Les yeux rivés au regard de l’infirmière anesthésiste, le corps tendu par l’inquiétude et allongé sur la table d’opération de l’Institut Curie, le patient est sur le point de s’endormir pour une intervention chirurgicale. Il n’imagine pas que les soins censés le soulager polluent considérablement notre environnement : pourtant à peine utilisés, les blouses, masques, emballages et seringues sont tous destinés à être jetés. Mais l’usage unique n’est pas le seul responsable de la pollution générée par la pratique hospitalière. Un autre coupable invisible a été identifié il y a quelques années : le gaz d’anesthésie.

« On a commencé à se poser la question de l’effet de serre des gaz utilisés pour anesthésier les patients en 2015, raconte la Dr Jane Muret, cheffe de service d’anesthésie-réanimation à l’Institut Curie et membre du comité développement durable de l’association European Society of Anaesthesiology. Des gaz halogénés tels que le sévoflurane et le desflurane, qui sont des puissants gaz à effet de serre, ont été découverts dans l’atmosphère. Comme les anesthésistes sont les seuls à les utiliser, les coupables étaient faciles à identifier. »

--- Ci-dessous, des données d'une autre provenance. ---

Inductive Body : Type :=
| BodyNull
| BodyJson (json : value).      (* the text JSON.stringify produced, by its value *)

Record Response : Type := mkResponse {
  status : Z;
  headers : list (string * string);
  body : Body
}.

(** [JSON.stringify]: properties whose value is [undefined] are left out
    of an object, an [undefined] array element is written as [null]
    (kept as it is here). *)
Fixpoint json_of (v : value) : value :=
  match v with
  | VObj props =>
      VObj ((fix go (ps : list (string * value)) : list (string * value) :=
               match ps with
               | [] => []
               | (k, VUndefined) :: rest => go rest
               | (k, x) :: rest => (k, json_of x) :: go rest
               end) props)
  | VArr elems => VArr (map json_of elems)
  | _ => v
  end.

Definition JSON_stringify (v : value) : Body := BodyJson (json_of v).

Definition jsonHeaders : list (string * string) :=
  obj_set "Content-Type" "application/json" corsHeaders.

Definition json_response (st : Z) (v : value) : Response :=
  mkResponse st jsonHeaders (JSON_stringify v).

Definition formData (req : Request) : M FormData :=
  emit EvFormData ;;;
  match req_body req with
  | Ok fd => ret fd
  | Throw e => throw e
  end.

(** [!imageFile]: [null] and the empty string are falsy. *)
Definition falsy (entry : option FormDataEntry) : bool :=
  match entry with
  | None => true
  | Some (EntryText s) => String.eqb s ""
  | Some (EntryFile _) => false
  end.

(** [imageFile.type.startsWith("image/")]: a string entry has no [type]
    property, and calling a method on [undefined] throws a TypeError. *)
Definition type_startsWith_image (entry : option FormDataEntry) : M bool :=
  match entry with
  | Some (EntryFile f) => ret (String.prefix "image/" (file_type f))
  | _ => throw (JsError "Cannot read properties of undefined (reading 'startsWith')")
  end.

Definition arrayBuffer (entry : option FormDataEntry) : M ArrayBuffer :=
  emit EvArrayBuffer ;;;
  match entry with
  | Some (EntryFile f) => ret (file_bytes f)
  | _ => throw (JsError "imageFile.arrayBuffer is not a function")
  end.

En France, le bloc opératoire de l’institut et quelques hôpitaux canadiens, portugais, allemand et britannique sont les premiers au monde à avoir cherché à les capturer et à les recycler.

1 heure d’anesthésie = 600 km en voiture

Le patient s’est endormi. Blandine Garnier, infirmière anesthésiste, reste attentive à tous les paramètres cliniques affichés sur l’écran du respirateur. « Je vérifie la quantité de sévoflurane administrée au patient », indique la jeune femme. Ce type de gaz est le plus couramment appliqué aujourd’hui dans les blocs opératoires au niveau mondial. « Avant nous utilisions le desflurane, un gaz halogéné 2 540 fois plus délétère que le CO2 en matière de réchauffement climatique. En comparaison, le sévoflurane a un potentiel de réchauffement global 130 fois plus important que le CO2 », explique la Dr Jane Muret.

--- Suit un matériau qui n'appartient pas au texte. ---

(** X13.  A successful update installs the release.  After a run of
    [update_via_zip] that returns success, every file of the release (of a
    tree in which no directory lists a name twice) that is not below a
    directory called [.git] and that the exclusion test lets through is in
    the working directory, at the same relative path and with the content
    of the release, provided the working directory had no directory in
    that place. *)
Theorem update_installs_release_files
    (w : world) (s s' : state) (requirements_changed : bool)
    (top : string) (source_dir : node) (others : list (string * node))
    (r : path) (file : string) (data : list byte) :
  Permutation (iter_order w) preserve_items ->
  update_via_zip w s = (Ok (RPair true requirements_changed), s') ->
  archive w = Some ((top, source_dir) :: others) ->
  unique_names source_dir = true ->
  resolve source_dir (r ++ [file]) = Some (FileN data) ->
  ~ In ".git" r ->
  skip (iter_order w) (r ++ [file]) = false ->
  live s (r ++ [file]) <> Some Dir ->
  live s' (r ++ [file]) = Some (File data).
Proof.
  intros Hperm H Ha Hu Hres Hgit Hskip Hnd.
  destruct (perm_facts _ Hperm) as [Hincl Hndp].
  apply update_via_zip_success in H
    as [sa [x [sp [sr [Hla [Hta [Hp [Hx ->]]]]]]]].
  destruct x as [r0 | [[src d] rc']]; [contradiction|].
  apply prepare_inv in Hp as [[Hp _] | Hp]; [discriminate|].
  destruct Hp as [nm [src' [rest [d' [s0 [_ [Ha' [Hl0 [Ht0 [_ [Hsn E]]]]]]]]]]].
  injection E as -> -> _.
  rewrite Ha in Ha'. injection Ha' as <- <- <-.
  apply snapshot_good in Hsn
    as [Hl [_ [_ [_ Hg]]]]; auto;
    [ | intros ? [] | constructor | apply good_nil ].
  apply apply_update_inv in Hx as [n [sm [Hm [Hr _]]]].
  simpl.
  destruct (release_visit source_dir r file data Hres Hgit)
    as [files [Hv Hf]].
  assert (Hsm : live sm (r ++ [file]) = Some (File data)).
  { eapply (merge_hit (iter_order w) (r ++ [file]) data) with (root := r);
      [ now destruct r | reflexivity | exact Hskip
      | apply (release_no_prefix source_dir Hu r file data Hres)
      | apply (release_no_landing source_dir Hu r file data Hres)
      | apply (release_same_data source_dir Hu r file data Hres)
      | exact Hv | exact Hf | | exact Hm ].
    simpl. now rewrite Hl, Hl0, Hla. }
  pose proof (restore_entry (r ++ [file]) (Some (File data)) d') as Hre.
  match type of Hr with
  | restore _ ?st = _ => specialize (fun Hc => Hre Hc st Hsm)
  end.
  rewrite Hr in Hre. simpl in Hre. apply Hre.
  intros item b Hin. right. destruct (Hg item b Hin) as [Hi _].
  split; [|discriminate].
  destruct (strip_prefix (Path item) (r ++ [file])) as [x|] eqn:E;
    [|reflexivity].
  apply strip_prefix_Some in E.
  rewrite E, (skip_preserved _ item x Hperm Hi) in Hskip. discriminate.
Qed.

Lemma update_installs_release_files_witness :
  live (snd (update_via_zip Demo.net (start Demo.tree []))) ([] ++ ["app.py"])
  = Some (File (bytes_of "print(2)")).
Proof.
  apply (update_installs_release_files Demo.net (start Demo.tree [])
           (snd (update_via_zip Demo.net (start Demo.tree []))) false
           "msx_grid-main" Demo.source [] [] "app.py" (bytes_of "print(2)")).
  - apply Permutation_refl.
  - apply run_eq. vm_compute. reflexivity.
  - reflexivity.
  - reflexivity.
  - reflexivity.
  - intros [].
  - reflexivity.
  - vm_compute. discriminate.
Defined.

Selon une étude de The Lancet, une heure d’anesthésie générale avec le desflurane équivaut aux émissions de gaz à effet de serre émises par un trajet en voiture d’environ 600 km. « Dans notre centre de cancérologie, nous n’utilisons plus de desflurane depuis 2017 et nous avons construit un bloc neuf sans protoxyde d’azote : un autre gaz à effet de serre, destructeur de la couche d’ozone, dont la durée de vie prolongée dans l’atmosphère est de 114 années », déclare Jane Muret.

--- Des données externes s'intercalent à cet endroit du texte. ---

(** Whatever the frames gave, the statistics count every damage of the
    list once, in the total and in each of the two maps. *)
Lemma aggregate_counts (fps : Q) (per_frame : list (list Damage)) (elapsed : Q)
    (s : DetectionStatistics) :
  final_statistics (aggregate fps per_frame) elapsed = Ok s ->
  total_damages_detected s = Z.of_nat (length (l_damages (aggregate fps per_frame))) /\
  length (l_damages (aggregate fps per_frame)) = length (concat per_frame) /\
  sum_counts (damages_by_type s) = total_damages_detected s /\
  sum_counts (damages_by_severity s) = total_damages_detected s.
Proof.
  intros Hs. apply final_statistics_fields in Hs as (-> & -> & -> & _).
  destruct (record_frames_invariant fps per_frame loop_start loop_start_invariant)
    as [_ Hty Hsev].
  destruct (aggregate_confidences fps per_frame) as [Hc _].
  repeat split; try done.
  by rewrite <- (length_fmap confidence), Hc, length_fmap.
Qed.

(** [d[k] = d.get(k, 0) + 1] adds one to the count of [k] and leaves the
    count of every other key as it is. *)
Lemma count_one_lookup (k k' : string) (d : gmap string Z) :
  default 0 (count_one k d !! k')
    = default 0 (d !! k') + (if bool_decide (k = k') then 1 else 0).
Proof.
  unfold count_one. case_bool_decide as Hk.
  - subst k'. by rewrite lookup_insert_eq.
  - rewrite lookup_insert_ne by done. lia.
Qed.

Lemma filter_app_length {A} (f : A -> bool) (l1 l2 : list A) :
  length (List.filter f (l1 ++ l2))
    = (length (List.filter f l1) + length (List.filter f l2))%nat.
Proof. by rewrite List.filter_app, length_app. Qed.

(** The per-key counts after the damages of one frame. *)
Lemma record_damages_by_key (ts : Q) (ds : list Damage) (st : LoopState)
    (k : string) :
  default 0 (l_damages_by_type (foldl (record_damage ts) st ds) !! k)
    = default 0 (l_damages_by_type st !! k)
      + Z.of_nat (length (List.filter
          (fun d => bool_decide (DamageType_value (damage_type d) = k)) ds)) /\
  default 0 (l_damages_by_severity (foldl (record_damage ts) st ds) !! k)
    = default 0 (l_damages_by_severity st !! k)
      + Z.of_nat (length (List.filter
          (fun d => bool_decide (DamageSeverity_value (severity d) = k)) ds)).
Proof.
  revert st. induction ds as [|d ds IH]; intros st.
  - simpl. split; lia.
  - cbn [foldl List.filter]. destruct (IH (record_damage ts st d)) as [-> ->].
    unfold record_damage.
    cbn [l_damages_by_type l_damages_by_severity set_timestamp damage_type severity].
    rewrite !count_one_lookup.
    split; case_bool_decide; cbn [length]; lia.
Qed.

(** The per-key counts after the frames whose damages are [per_frame]. *)
Lemma record_frames_by_key (fps : Q) (per_frame : list (list Damage))
    (st : LoopState) (k : string) :
  default 0 (l_damages_by_type (foldl (record_frame fps) st per_frame) !! k)
    = default 0 (l_damages_by_type st !! k)
      + Z.of_nat (length (List.filter
          (fun d => bool_decide (DamageType_value (damage_type d) = k))
          (concat per_frame))) /\
  default 0 (l_damages_by_severity (foldl (record_frame fps) st per_frame) !! k)
    = default 0 (l_damages_by_severity st !! k)
      + Z.of_nat (length (List.filter
          (fun d => bool_decide (DamageSeverity_value (severity d) = k))
          (concat per_frame))).
Proof.
  revert st. induction per_frame as [|ds per_frame IH]; intros st.
  - simpl. split; lia.
  - cbn [foldl concat]. destruct (IH (record_frame fps st ds)) as [-> ->].
    rewrite !filter_app_length.
    unfold record_frame. cbn [l_damages_by_type l_damages_by_severity].
    destruct (record_damages_by_key
                (if Qlt_bool 0 fps then inject_Z (l_frame_number st) / fps else 0)%Q
                ds st k) as [-> ->].
    split; lia.
Qed.

(** The result of a run carries the damages and the statistics of its
    loop. *)
Lemma detect_damages_in_video_fields (self : YOLODamageDetector) (fps : Q)
    (frames : list frame_bytes) (elapsed : Q) (end_time : datetime)
    (result_id : string) (video : Video) (threshold : Q) (r : DetectionResult) :
  detect_damages_in_video self (Some (fps, frames)) elapsed end_time result_id
    video threshold = Ok r ->
  exists self' st,
    set_confidence_threshold self threshold = Ok self' /\
    frames_loop self' fps frames loop_start = Ok st /\
    r_damages r = l_damages st /\
    final_statistics st elapsed = Ok (r_statistics r).
Proof.
  unfold detect_damages_in_video. intros Hrun.
  destruct (_model self) as [model|]; [|discriminate Hrun].
  destruct (set_confidence_threshold self threshold) as [self'|e];
    [|discriminate Hrun].
  simpl in Hrun.
  destruct (frames_loop self' fps frames loop_start) as [st|e] eqn:Hloop;
    [|discriminate Hrun].
  simpl in Hrun.
  destruct (final_statistics st elapsed) as [statistics|e] eqn:Hs;
    [|discriminate Hrun].
  simpl in Hrun. unfold DetectionResult_post_init in Hrun. simpl in Hrun.
  repeat match type of Hrun with
         | context [if ?b then _ else _] => destruct b
         end; try discriminate Hrun.
  injection Hrun as <-. by exists self', st.
Qed.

Pour comprendre l’ampleur du phénomène, l’utilisation d’un flacon de 250 ml de sévoflurane émet 44 kg eqCO2. En 2022, 600 flacons de ce gaz ont été utilisés au bloc opératoire de l’Institut Curie.

« Le sévoflurane a un potentiel de réchauffement global 130 fois plus important que le CO2 », explique la Dr Jane Muret.
Picryl/CC0

Il faut savoir que le « métabolisme du patient n’assimile qu’une toute petite partie du gaz qu’on lui apporte. On estime que plus de 95 % du gaz utilisé lors d’une opération s’échappe en l’état », dit la Dr Jane Muret. Avant l’apparition des respirateurs modernes, le gaz expiré par le patient anesthésié était capturé par un filtre à charbon actif, qui était changé toutes les semaines et finissait enfoui ou brûlé. Cette capture a permis d’éviter le risque d’inhalation prolongée, pouvant provoquer des maux de tête, des nausées et des atteintes du foie chez les soignants.

Puis, pour des questions de sécurité et afin d’éviter des fuites dans la salle d’intervention, un système nommé « prise Sega » (système d’évacuation des gaz anesthésiques) a remplacé ces filtres dans les années 1990. Les prises évacuent les gaz hors de la salle d’opération et les rejettent à l’extérieur de l’hôpital, donc dans l’atmosphère. Ce dispositif est néanmoins coûteux : il est énergivore et nécessite un entretien régulier pour vérifier sa bonne fonctionnalité. Ce coût pour l’hôpital a été un argument pour la mise en place d’un système écologiquement moins néfaste. « À Curie il y a deux ans, nous avons mis en place, avec une entreprise de matériel médical, un système de récupération des gaz pour éviter que ceux-ci finissent dans l’atmosphère », raconte la Dr Jane Muret.

Freins au recyclage

Au bloc opératoire, autour de Blandine Garnier et du Dr Muret naviguent de nombreux câbles et tuyaux. « Le gaz sort du respirateur, entre dans les poumons du patient et est expiré en circuit fermé. Il est ensuite capté dans une cartouche située à l’arrière de l’appareil », explique le médecin. Lorsque cette cartouche est pleine, elle est changée et part ensuite pour être recyclée. Mais deux problèmes se posent à ce système.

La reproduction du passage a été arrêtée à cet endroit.